The subject is civil unions for gay couples. So you can expect the tone of the reader discussion to be highly charged, and even shocking. Try this inflammatory reader comment on for size:
Everyone's so damn reasonable on this site.
Yep, that's pretty shocking. A high-friction, high-emotion issue like civil unions—and the reader discussion is, indeed, "reasonable."
What's going on here?
Welcome to Honolulu Civil Beat, the new site covering Hawaii from eBay founder Pierre Omidyar and veteran editor John Temple. It's got a cockamamie paywall, er, membership plan—you can't read much on the site without ponying up $19.99 a month (good luck with that business model)—but the reader comments are outside the paywall, and true to the site's name, they're very "civil" indeed.
How come? Well, at a time when a chorus of news business voices is rising against the idea of anonymous comments on news sites (and rightly so), Civil Beat's subscription model is providing a foolproof antidote to anonymity: you can't comment without subscribing, and thus registering with the site's operators. Real names—or at least initials—are required, and enforced by membership registration. That certainly cleans up the level of discourse.
But there's somethine else going on at Civil Beat that I think helps keep the level of discussion intelligent and friendly: the site's staff is actively participating in the conversations. You don't see that often at news sites, even on reporter blogs—too often, the comments are just a reaction to the story, and the author watches from a safe remove rather than mixing it up with readers. The results can be ugly.
In contrast, Civil Beat refers to its reporters as "reporter-hosts," and that's the magic: they're acting as emcees and participants in the conversation. This isn't just comments moderation—it's active participation. Not being a nanny, but being a member of the community. That instantly changes the tone of the conversation.
Dive into some of the site's comments areas to see what I mean: The civil unions discussion is here (along with some general talk about other topics—the site still has some work to do on focusing discussions around a topic). Here's one on homelessness, another hot-button topic on most sites. Note that the reporter-host—and even Omidyar and Temple themselves—are chiming in every few comments, reinforcing good behavior and gently guiding the conversation toward a level of constructive dialogue basically unheard of in most news-site comments areas.
News sites have found all sorts of ways to screw up comments over the years, usually by being incredibly naive about what it takes to run them properly. One of the biggest common sins is defaulting, all too often, to unregistered anonymity, which is why a lot of people now think that news sites need to go to much stronger levels of registration for reader participation. Why not? What have you got to lose? It can be as simple as simply asking commenters to register with their real names (yes, many will), or at least to use a consistent identity that can be confirmed behind the scenes—and policed if need be. Howard Owen has some smart things to say about this:
Real names may not prevent people from spewing misinformation and defamatory bile, but at least if readers trust that the person making such assertions is using a real name, they can judge it accordingly, or fact check the source themselves....I strongly believe that news organizations that allow anonymous comments are committing a grievous ethical blunder. There is no justification or excuse for it. They are tarnishing their brand and credibility at a time they can least afford to devalue either.

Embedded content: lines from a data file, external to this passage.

Lemma frame_time_eq f sec framenr : good f -> 0 <= sec -> 0 <= framenr < fps ->
  (sec =? getVDIFFrameEpochSecOffset (header_of f)) && (framenr =? getVDIFFrameNumber (header_of f)) = true <->
  frame_time f = sec * fps + framenr.
Proof using Hfps.
  clear Hgood Hrest Hsize Hsum. intros (_ & _ & Hn) Hs Hnr. unfold frame_time.
  pose proof (struct_header_ok _ (struct_of_bytes_ok (T:=vdif_header) (take 32 f))) as Hok.
  pose proof (ok_seconds _ Hok) as H1. pose proof (ok_frame _ Hok) as H2. fold (header_of f) in H1, H2.
  unfold getVDIFFrameEpochSecOffset, getVDIFFrameNumber in *.
  rewrite andb_true_iff, !Z.eqb_eq. split; [intros [-> ->]; done|]. intros E.
  assert (Hdiv : forall s n, 0 <= n < fps -> (s * fps + n) / fps = s)
    by (clear -Hfps; intros s n Hsn; rewrite Z.div_add_l, Z.div_small by lia; lia).
  pose proof (Hdiv sec framenr Hnr) as D1. rewrite <-E, Hdiv in D1 by lia. subst sec. lia.
Qed.

(** The frame that a handle is at, and the handle after it. *)
Lemma read_frame th k f : at_frame th k -> frames !! k = Some f ->
  exists th', tf_read (vs_frameSize sum) th = (f, th') /\ at_frame th' (S k) /\ tf_feof th' = tf_feof th /\
    tf_header th' = tf_header th.
Proof using Hgood Hsize Hrest.
  intros [Hb Hp] Hk. pose proof (frame_good k f Hk) as (Hl & _). pose proof (pos_nonneg k).
  pose proof (drop_frames k ltac:(apply lookup_lt_Some in Hk; lia)) as Hd. rewrite (drop_S _ _ _ Hk) in Hd.
  cbn [concat] in Hd. rewrite <-app_assoc in Hd. unfold tf_read, tf_pos in *.
  destruct (fread_app (vs_frameSize sum) (tf_fd th) f (concat (drop (S k) frames) ++ rest)) as (f' & E & _ & Eb & _);
    [lia|by rewrite Hp, Hb|lia|].
  assert (Ep : st_pos f' = st_pos (tf_fd th) + vs_frameSize sum).
  { unfold fread in E. injection E as E1 <-. cbn. rewrite E1. lia. }
  rewrite E. eexists. split; [done|]. split; [|done]. split; [cbn; by rewrite Eb|]. unfold tf_pos. cbn. lia.
Qed.

Lemma get_frame_rep rd t th id rem sec framenr :
  vr_details rd = sum -> vr_threads rd !! t = Some th -> vs_threadIds sum !! t = Some id ->
  thread_rep th id rem -> fill_ok (vr_fillpattern rd) -> 0 <= sec < 2 ^ 30 -> 0 <= framenr < fps ->
  exists out rd' th' rem', vdifreader_get_frame rd t sec framenr (vs_frameSize sum) 0 = Some (out, rd') /\
    vr_place rd' = vr_place rd /\ vr_threads rd' = <[t := th']> (vr_threads rd) /\ fill_ok (vr_fillpattern rd') /\
    thread_rep th' id rem' /\ delivers id sec framenr rem out rem' /\ length out = size /\
    vr_eof rd' = (if decide (rem <> [] /\ rem' = []) then vdifreader_check_eof rd' else vr_eof rd).
Proof using Hgood Hsize Hrest Hsum Hfps.
  intros Ed Et Eid (Hb & Hok & Hrem) Hfill Hsec Hnr.
  assert (Hid : 0 <= id < 1024) by exact (proj1 (Forall_lookup _ _) (so_ids Hsum) _ _ Eid).
  assert (Hlt : (t < length (vr_threads rd))%nat) by by apply lookup_lt_Some in Et.
  unfold vdifreader_get_frame. rewrite Ed, Et. cbn [mbind option_bind].
  rewrite (proj2 (Z.leb_gt _ _)), (proj2 (Z.ltb_ge _ _)) by lia.
  set (use := negb (tf_feof th) && _ && _).
  assert (Huse : use = true <-> exists f, head rem = Some f /\ frame_time f = sec * fps + framenr).
  { unfold use. destruct rem as [|f rem].
    - rewrite (proj1 Hrem). cbn. split; [done|by intros (? & ? & _)].
    - destruct Hrem as (-> & -> & k & _ & Hk & _). cbn [negb andb head].
      rewrite (frame_time_eq f) by (lia || by apply (frame_good k)). split; [by exists f|]. by intros (? & [= <-] & ?). }
  destruct use; cbn [negb].
  - destruct (proj1 Huse eq_refl) as (f & Hf & Htime). destruct rem as [|f' rem]; [done|]. injection Hf as ->.
    destruct Hrem as (Hfe & Hh & k & Hat & Hk & Hnext). pose proof (frame_good k f Hk) as (Hl & _).
    destruct (read_frame th k f Hat Hk) as (th1 & -> & Hat1 & Hfe1 & Hh1).
    assert (E1 : (length f <? 1)%nat = false) by (apply Nat.ltb_ge; lia). rewrite E1.
    rewrite (proj2 (Z.leb_le _ _)) by lia. unfold advance_thread at 1. cbn [vr_set_thread vr_threads vr_details vr_resync].
    rewrite list_lookup_insert_eq by done. cbn [mbind option_bind]. rewrite Ed, Eid. cbn [mbind option_bind].
    destruct (advance_rep id (vr_resync rd) th1 (S k) Hat1) as (r & th2 & -> & Hrep & Hr & Heof);
      [congruence|by apply lookup_lt_Some in Hk|]. rewrite Hnext in *. cbn [mbind option_bind]. rewrite Hr.
    destruct (decide (rem = [])) as [->|Hne].
    + cbn [vr_set_thread vr_threads vr_details vr_resync]. rewrite list_lookup_insert_eq by (by rewrite length_insert).
      cbn [mbind option_bind]. eexists f, _, (tf_set_feof th2 (tf_eof th2)), []. split; [done|]. split; [done|].
      split; [cbn; by rewrite !list_insert_insert_eq|]. split; [done|].
      destruct Hrep as (Hb2 & Hok2 & Hz2). split; [split; [done|]; split; [done|]; split; [by apply Heof|apply Hz2]|].
      split; [left; by exists f|]. split; [done|]. by rewrite decide_True.
    + eexists f, _, th2, rem. split; [done|]. split; [done|].
      split; [cbn; by rewrite !list_insert_insert_eq|]. split; [done|]. split; [done|].
      split; [left; by exists f|]. split; [done|]. by rewrite decide_False by naive_solver.
  - change (0 <? 32) with true. rewrite Eid. cbn [mbind option_bind].
    pose proof Hfill as [Hfl _]. rewrite decide_True by lia. cbn [mbind option_bind vr_set_fillpattern vr_fillpattern].
    destruct (replacement_ok id sec framenr (tf_header th) (vr_fillpattern rd) Hok Hid Hsec Hnr Hfill) as [Hfill' Hrp].
    pose proof Hfill' as [Hfl' _]. rewrite decide_True by lia.
    eexists _, _, th, rem. split; [done|]. split; [done|].
    split; [cbn; by rewrite list_insert_id|]. split; [done|]. split; [by split|].
    split; [right; split; [done|]; split; [|exact Hrp]|split; [apply (rp_length _ _ _ _ Hrp)|]];
      [|by rewrite decide_False by naive_solver].
    intros f Hf Ht. assert (false = true) by (apply Huse; by exists f). done.
Qed.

For sure, Civil Beat's membership model, which effectively ends anonymity (you need a credit card to register), helps a lot. And it's early yet—maybe things will break down and the trolls will arrive as more people join the discussions (and as reporter-hosts get busier and less able to participate. I hope not).
But this is a huge step in the right direction, and points toward a way toward fixing the cesspools that most news site comments areas have become. Editor Temple has a lot of other great ideas for the site, and it will be fascinating to watch it innovate and evolve.
Civil Beat's slogan, as elucidated by founder Omidyar, is a very Hawaiian "Be cool. Be you. Be civil." It seems to be working. Mahalo.
PS: Scott Rosenberg has a little cautionary tale of what happens when news organizations don't participate in—or even read—their story comments.